The strict definition of regular language from theoretical computer science may seem abstract with little practical benefit, but if you’re ever faced with the need to implement a state machine to recognize certain inputs, you can save yourself a lot of useless effort and hairpulling if you can prove up front that it can’t be done.

An informal way to express it is recognition of a regular language cannot require an arbitrary amount of memory. The pumping lemma for regular languages is useful for proving that a particular language (i.e., a set of strings) cannot be recognized by a deterministic finite automaton.

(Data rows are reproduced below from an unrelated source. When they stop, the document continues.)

Lemma compare_entries_empty_files_witness :
  (∃ w' e1' e2',
     compare_entries (H := sum_sha1) ptr_a ptr_b (world_empty_files 0)
       = Some (0, w') ∧
     heap w' !! ptr_a = Some (BEntry e1') ∧
     heap w' !! ptr_b = Some (BEntry e2') ∧
     status e1' = CHECKSUMMED ∧ status e2' = CHECKSUMMED ∧
     checksum e1' = sum_digest 0 ∧ checksum e2' = sum_digest 0) ∧
  (∃ w' e1' e2',
     compare_entries (H := sum_sha1) ptr_a ptr_b (world_empty_files 1)
       = Some (0, w') ∧
     heap w' !! ptr_a = Some (BEntry e1') ∧
     heap w' !! ptr_b = Some (BEntry e2') ∧
     status e1' = CHECKSUMMED ∧ status e2' = CHECKSUMMED ∧
     checksum e1' = sum_digest 0 ∧ checksum e2' = sum_digest 0).
Proof.
  split.
  - apply (compare_entries_empty_files (H := sum_sha1) ptr_a ptr_b
             (entry_a 0 UNTOUCHED zero_digest) "a"
             (entry_b 0 UNTOUCHED zero_digest) "b" (world_empty_files 0));
      try (split; reflexivity); reflexivity.
  - apply (compare_entries_empty_files (H := sum_sha1) ptr_a ptr_b
             (entry_a 0 UNTOUCHED zero_digest) "a"
             (entry_b 0 UNTOUCHED zero_digest) "b" (world_empty_files 1));
      try (split; reflexivity); reflexivity.
Defined.

Lemma run_calls_close_files_witness :
  ∃ w' evs,
    run_calls (H := sum_sha1) calls_example (world_collision 1)
      = Some (tt, w') ∧
    trace w' = trace (world_collision 1) ++ evs ∧
    streams evs ∅ = Some ∅ ∧
    count_events is_close evs = count_events is_open_ok evs.
Proof.
  destruct (run_calls (H := sum_sha1) calls_example (world_collision 1))
    as [[[] w']|] eqn:Hrun; [|vm_compute in Hrun; discriminate Hrun].
  destruct (run_calls_close_files (H := sum_sha1) calls_example
              (world_collision 1) w' Hrun) as (evs & Htr & Hs & Hc).
  exists w', evs. split; [reflexivity|]. split; [exact Htr|].
  split; [exact (Hs ∅)|exact Hc].
Defined.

From An Introduction to Formal Languages and Automata by Peter Linz (pg. 115, 3rd ed.):

Theorem 4.8

Let L be an infinite regular language. Then there exists some positive integer m such that any w ∈ L with |w| ≥ m can be decomposed as

w = xyz,

with

|xy| ≤ m,

and

|y| ≥ 1,

such that

w_i = xyⁱz — Eq. (4.2)

is also in L for all i = 0, 1, 2, …

To recognize an infinite language, a finite automaton must “pump” or repeat some portion of its states, and that’s the function of yⁱ (notation for some string y repeated i times).

Very nearly all proofs involving the pumping lemma involve proof by contradiction. On page 117, the author proves that the language L = { aⁿbⁿ : n ≥ 0 }—i.e., strings of the form aaa…bbb… where the all-a and all-b substrings are equal in length—is not regular:

Assume that L is regular, so that the pumping lemma must hold. We do not know the value of m, but whatever it is, we can always choose n = m. Therefore, the substring y must consist entirely of a's. Suppose |y| = k. Then the string obtained by using i = 0 in Equation (4.2) is

w₀ = a^m-kb^m

and is clearly not in L. This contradicts the pumping lemma and thereby indicates that the assumption that L is regular must be false.

Other examples of languages that are not regular:

• L = { ww^R : w ∈ Σ^* } — i.e., palindromes
• L = { w ∈ Σ^* : n_a(w) < n_b(w) } — i.e., number of as fewer than number of bs
• L = { a^n! : n ≥ 0 }
• L = { aⁿb^l : n ≠ l }
• L = { aⁿb^l : n + l is a prime number }

It turns out that what we loosely call regular expressions are considerably more powerful: matching regular expressions with backreferences is NP-hard!